Today, if we need groceries, the choices are large chain groceries, restaurants are dominated by the major fast food chains, Cumberland Farms has a place on Main Street in downtown that most likely took out four or five local businesses (see “Air”), the bank at the head of the square? Bank of America, the organic food on the big grocer’s shelves came from companies 85% owned by a half dozen big food companies. It goes on.

The wealth has left our small town and the jobs available here are waitperson, sales clerk, stock and checkout, bank teller, and so on. Small jobs with little opportunity for wealth accumulation.

Where is the wealth? It is in the executive suites of these big, oligopoly companies. As bailout money flowed towards the TBTF (too big to fail) oligopoly banks, executive bonuses came back right away. While the Feds pump up the banks with Quantitative Easing the created money does not get loaned out to small business but it feeds the trading and other schemes that build up the bonus potential for the bank execs while they burden the rest of us with never ending fees and usurious interest rates on money borrowed from the Fed at zero percent.

Retirement Plan Shifts

Many years ago corporations began to realize that defined benefit retirement plans were going to eat them alive over time (an awareness that municipalities are now beginning to appreciate, but school boards, not so much).

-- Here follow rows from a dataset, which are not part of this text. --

(* ===== verification/W5100Data.v ===== *)
(** * The data calls of the socket driver: [recv], [send] and their relatives in
      [src/w5100_socket.c]

    Each transfer waits for the chip in a loop that a non-blocking descriptor
    leaves after one turn and a timeout ends: [tp_wait_turn]. The lemmas say
    that every call keeps the invariant of the socket table. *)

From stdpp Require Import prelude list numbers functions.
From S2P Require Import Prelude Timespec Clock Inet Files Poll Sockets Opencm3 W5100Spi W5100Socket W5100Chip W5100Ring W5100Table.

(** Uses a lemma about a call under the assumptions on completion. *)
Tactic Notation "run" uconstr(c) :=
  eapply c; try match goal with
    | |- ready _ _ => eassumption
    | |- ?t = Total → (4 < ?n)%nat => eassumption
    end.

Section data.
Context {H X : Type} `{!SpiDevice H, !W5100 H, !W5100Bus H, !W5100Commands H, !Clock X, !ClockTotal X, !ClockLaws X}.
Context (t : reading) (cfg : Z → Z) (fuel : nat) (junk : timespec) (Hready : ready (H:=H) t fuel) (Hfuel : t = Total → (4 < fuel)%nat).

(** The descriptor's socket has its own descriptor open: not so for a connection
    whose listening descriptor is closed, nor for a closed descriptor. *)
Definition data_fd (s : nstate H X) (fd : Z) : Prop :=
  ∀ e, fd_socket s fd = Some e → s_fd_data e ≠ None.

(** A buffer [recvfrom] does not leave: of the given length for a stream, of
    the size of any datagram otherwise. *)
Definition recv_fits (s : nstate H X) (fd : Z) (buf : list Z) (len : Z) : Prop :=
  0 ≤ len ∧ ∀ e, fd_socket s fd = Some e →
    (s_type e = SOCK_STREAM → len ≤ Z.of_nat (length buf)) ∧
    (s_type e = SOCK_DGRAM → 65535 ≤ Z.of_nat (length buf)).

(** ** Waiting *)

(** Before the deadline of [tom], on a clock that advances at each reading: at
    most [turns] readings are left. *)
Definition ticking (tom : timeout_manager) (x : X) : Prop :=
  has_timeout tom = true ∧ tom_end tom = of_ns (ns (tom_end tom)) ∧ clk_ok x ∧
  0 ≤ clk_now CLOCK_MONOTONIC x ≤ ns (tom_end tom) ∧ ns (tom_end tom) + clk_hi ≤ clk_limit.
Definition turns (tom : timeout_manager) (x : X) : nat :=
  Z.to_nat ((ns (tom_end tom) - clk_now CLOCK_MONOTONIC x) / clk_lo).

(** A timeout [d] that ends a loop of at most [n] turns of progress in between. *)
Definition timed (d : timespec) (n : nat) (x : X) : Prop :=
  normal d ∧ 0 < ns d ∧ clk_ok x ∧ 0 ≤ clk_now CLOCK_MONOTONIC x ∧
  clk_now CLOCK_MONOTONIC x + ns d + 2 * clk_hi ≤ clk_limit ∧ (Z.to_nat (ns d / clk_lo) + n < fuel)%nat.

(** The calls on [fd] do not wait for ever: it is non-blocking, or its socket has
    the timeout [d]. *)
Definition prompt (d : w5100_socket → timespec) (n : nat) (s : nstate H X) (fd : Z) : Prop :=
  nonblocking s fd ∨ ∀ e, fd_socket s fd = Some e → timed (d e) n (n_rest s).

(** A data call reads the flags of the socket's own descriptor. *)
Lemma tp_data_flags {B} h l fl er x fd i e f d n (k : Z → fd_t → M (nstate H X) B) (Q : B → nstate H X → Prop) :
  table_inv cfg h l fl → is_sock i → fl !! Z.to_nat fd = Some f → opaque f = Some (ObjSocket i) →
  l !! Z.to_nat i = Some e →
  (t ≠ Partial → data_fd (NState h l fl er x) fd) → (t = Total → prompt d n (NState h l fl er x) fd) →
  (∀ p g, sock_used fl h i e →
     (t = Total → Z.land (status_flags g) O_NONBLOCK = 0 → timed (d e) n x) →
     twp t (k p g) (NState h l fl er x) Q) →
  twp t (p ← lift (deref (s_fd_data e)); f ← fd_at p; k p f) (NState h l fl er x) Q.
Proof.
  intros Hinv Hi Hf Ho He Hd Hpr Hk.
  assert (Hfs : fd_socket (NState h l fl er x) fd = Some e) by (by eapply fd_socket_eq).
  twp_step. apply twp_access; [|by destruct (s_fd_data e)|].
  { intros Ht. specialize (Hd Ht e Hfs). destruct (s_fd_data e) as [p|]; [by exists p|done]. }
  intros p Ep. destruct (s_fd_data e) as [p0|] eqn:Ed; [injection Ep as ->|done].
  destruct (ti_socks _ _ _ _ Hinv i e Hi He) as [(_ & _ & Hn & _)|Hu]; [by rewrite Hn in Ed|].
  pose proof (su_data _ _ _ _ Hu) as Hdata. rewrite Ed in Hdata. destruct Hdata as (Hp & g & Hg & _).
  twp_step. eapply tp_fd_at; [lia|done|]. apply Hk; [done|]. intros Ht Hz.
  destruct (Hpr Ht) as [Hnb|Htm]; [by destruct (Hnb e p g Hfs Ed Hg)|by apply Htm].
Qed.

Lemma clock_run id tp h l fl er (x : X) :
  ∃ r tp' x', clock_gettime id tp (NState (H:=H) h l fl er x) = Done ((r, tp'), NState h l fl er x') ∧
    (known_clock id → clk_ok x → 0 ≤ clk_now id x → clk_now id x + clk_hi ≤ clk_limit →
       clk_ok x' ∧ tp' = of_ns (clk_now id x') ∧
       clk_now id x + clk_lo ≤ clk_now id x' ≤ clk_now id x + clk_hi).
Proof.
  destruct (clock_total id tp x) as ([r tp'] & x' & Hc). exists r, tp', x'. split.
  { unfold clock_gettime at 1, nstate_clock. simpl. by rewrite Hc. }
  intros Hid Hok H0 Hlim. destruct (clk_read id tp x Hid Hok H0 Hlim) as (x2 & Hok2 & Hc2 & Hb).
  rewrite Hc2 in Hc. injection Hc as <- <- <-. done.
Qed.

Lemma known_monotonic : known_clock CLOCK_MONOTONIC.
Proof. by left. Qed.

Lemma tp_timeout_init d h l fl er x (Q : timeout_manager → nstate H X → Prop) :
  (∀ tom x', (∀ n, timed d n x → ticking tom x' ∧ (turns tom x' + n < fuel)%nat) → Q tom (NState h l fl er x')) →
  twp t (timeout_init junk d) (NState h l fl er x) Q.
Proof.
  intros HQ. unfold timeout_init. cbv zeta. pose proof clk_lo_pos as Hlo.
  destruct (decide (timespec_cmp TIMESPEC_ZERO d ≠ 0)) as [Hz|Hz].
  - rewrite bool_decide_eq_true_2 by done.
    destruct (clock_run CLOCK_MONOTONIC junk h l fl er x) as (r & tp & x' & Hc & Hrun). twp_step.
    eapply (twp_Done _ _ _ (r, tp)); [exact Hc|]. apply twp_ret, HQ. intros n (Hn & Hd & Hok & H0 & Hlim & Hf).
    destruct (Hrun known_monotonic Hok H0 ltac:(lia)) as (Hok' & -> & Hb).
    assert (Hnow : normal (of_ns (clk_now CLOCK_MONOTONIC x'))) by (apply normal_of_ns; lia).
    assert (Hend : timespec_incr (of_ns (clk_now CLOCK_MONOTONIC x')) d =
      of_ns (clk_now CLOCK_MONOTONIC x' + ns d)).
    { unfold timespec_incr. rewrite timespec_add_of_ns, ns_of_ns; [done|done|done|].
      destruct Hn. unfold clk_limit, sum_safe in *. ts_unfold. simpl. zlia. }
    unfold ticking, turns. simpl. rewrite Hend, ns_of_ns.
    replace (clk_now CLOCK_MONOTONIC x' + ns d - clk_now CLOCK_MONOTONIC x') with (ns d) by lia.
    split_and!; [done|done|done|lia|lia|lia|done].
  - rewrite bool_decide_eq_false_2 by done. apply twp_ret, HQ. intros n (Hn & Hd & _).
    exfalso. apply Hz. intros E. apply timespec_cmp_eq in E; [|apply normal_zero|done|].
    + subst d. done.
    + destruct d, Hn. unfold TIMESPEC_ZERO in *. ts_unfold. simpl in *. lia.
Qed.

Lemma tp_timeout_ended tom h l fl er x (Q : bool → nstate H X → Prop) :
  (∀ er' x', Q true (NState h l fl er' x')) →
  (∀ er' x', (ticking tom x → ticking tom x' ∧ (turns tom x' < turns tom x)%nat) → Q false (NState h l fl er' x')) →
  twp t (timeout_ended junk tom) (NState h l fl er x) Q.
Proof.
  intros Ht Hf. unfold timeout_ended. pose proof clk_lo_pos as Hlo.
  destruct (has_timeout tom) eqn:Eh; [|apply twp_ret, Hf; intros [E _]; congruence].
  destruct (clock_run CLOCK_MONOTONIC junk h l fl er x) as (r & tp & x' & Hc & Hrun). twp_step.
  eapply (twp_Done _ _ _ (r, tp)); [exact Hc|]. cbv beta iota zeta.
  case_bool_decide as Hcmp; [twp_step; twp_step; apply twp_ret, Ht|]. apply twp_ret, Hf.
  intros (_ & Hend & Hok & H0 & Hlim). destruct (Hrun known_monotonic Hok ltac:(lia) ltac:(lia)) as (Hok' & -> & Hb).
  assert (Hnow : normal (of_ns (clk_now CLOCK_MONOTONIC x'))) by (apply normal_of_ns; lia).
  assert (Hle : clk_now CLOCK_MONOTONIC x' ≤ ns (tom_end tom)).
  { rewrite Hend in Hcmp. assert (Hs := cmp_of_ns (ns (tom_end tom)) (clk_now CLOCK_MONOTONIC x')).
    specialize (Hs ltac:(lia)). specialize (Hs ltac:(lia)). specialize (Hs ltac:(lia)).
    lia. }
  split; [split_and!; [done|done|done|lia|lia|lia]|]. unfold turns.
  assert ((ns (tom_end tom) - clk_now CLOCK_MONOTONIC x') / clk_lo <
    (ns (tom_end tom) - clk_now CLOCK_MONOTONIC x) / clk_lo).
  { apply Z.lt_le_trans with ((ns (tom_end tom) - clk_now CLOCK_MONOTONIC x') / clk_lo + 1); [lia|].
    rewrite <- Z.div_add by lia. apply Z.div_le_mono; lia. }
  pose proof (Z.div_pos (ns (tom_end tom) - clk_now CLOCK_MONOTONIC x') clk_lo). lia.
Qed.

(** The deadline of a call, before its loop. *)
Lemma tp_deadline {B} nonblock d n (k : timeout_manager → M (nstate H X) B) h l fl er x (Q : B → nstate H X → Prop) :
  (t = Total → nonblock = 0 → timed d n x) →
  (∀ tom x', (t = Total → nonblock = 0 → ticking tom x' ∧ (turns tom x' + n < fuel)%nat) →
     twp t (k tom) (NState h l fl er x') Q) →
  twp t (tom ← (if decide (nonblock = 0) then timeout_init junk d else mret (TimeoutManager false junk)); k tom)
    (NState h l fl er x) Q.
Proof.
  intros Htm Hk. twp_step. twp_step.
  - apply tp_timeout_init. intros tom x' Htk. apply Hk. auto.
  - apply twp_ret, Hk. done.
Qed.

(** The end of a turn that found nothing to do: only a blocking descriptor goes on. *)
Lemma tp_wait_turn {A B} nonblock tom (eagain expired : B) (again : A) h l fl er x
    (Q : A + B → nstate H X → Prop) :
  (∀ er', Q (inr eagain) (NState h l fl er' x)) →
  (∀ er' x', Q (inr expired) (NState h l fl er' x')) →
  (∀ er' x', nonblock = 0 → (ticking tom x → ticking tom x' ∧ (turns tom x' < turns tom x)%nat) →
     Q (inl again) (NState h l fl er' x')) →
  twp t (if decide (nonblock ≠ 0) then _ ← set_errno EAGAIN; mret (inr eagain)
         else ended ← timeout_ended junk tom; mret (if ended : bool then inr expired else inl again))
    (NState h l fl er x) Q.
Proof.
  intros Ha He Hw. twp_step; [twp_steps; apply Ha|]. twp_step. apply tp_timeout_ended; intros er' x'.
  - apply twp_ret, He.
  - intros Htk. apply twp_ret. by apply Hw.
Qed.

Working with their pals in government, they came up with a pretty good plan, the 401k plan. Instead of contributing to your defined benefit plan you put money into the 401k, good companies had generous matching agreements. The fly in the ointment came when you tried to invest the money. First of all, you weren’t an investor so you depended on, yup, you guessed it, the Wall Street hot shots.

Guess what they did for you. In the last two down cycles (a euphemism) you probably lost close to 40%, clawed it back and then lost it again. Now some of my friends will tsk, tsk here because they have investing skills. Not the point, the 401k is for everyman, everyman is NOT an investor. Oh yeah, the Wall Street hot shots did just fine. They make it on the upside and downside because their money comes from action not value production.

The Turning Point

All of this didn’t happen all at once. It has been eating away at us for fifty years or more. No matter the outcome of the election. It won’t get fixed. It will look differently under each of the candidates but it won’t get fixed.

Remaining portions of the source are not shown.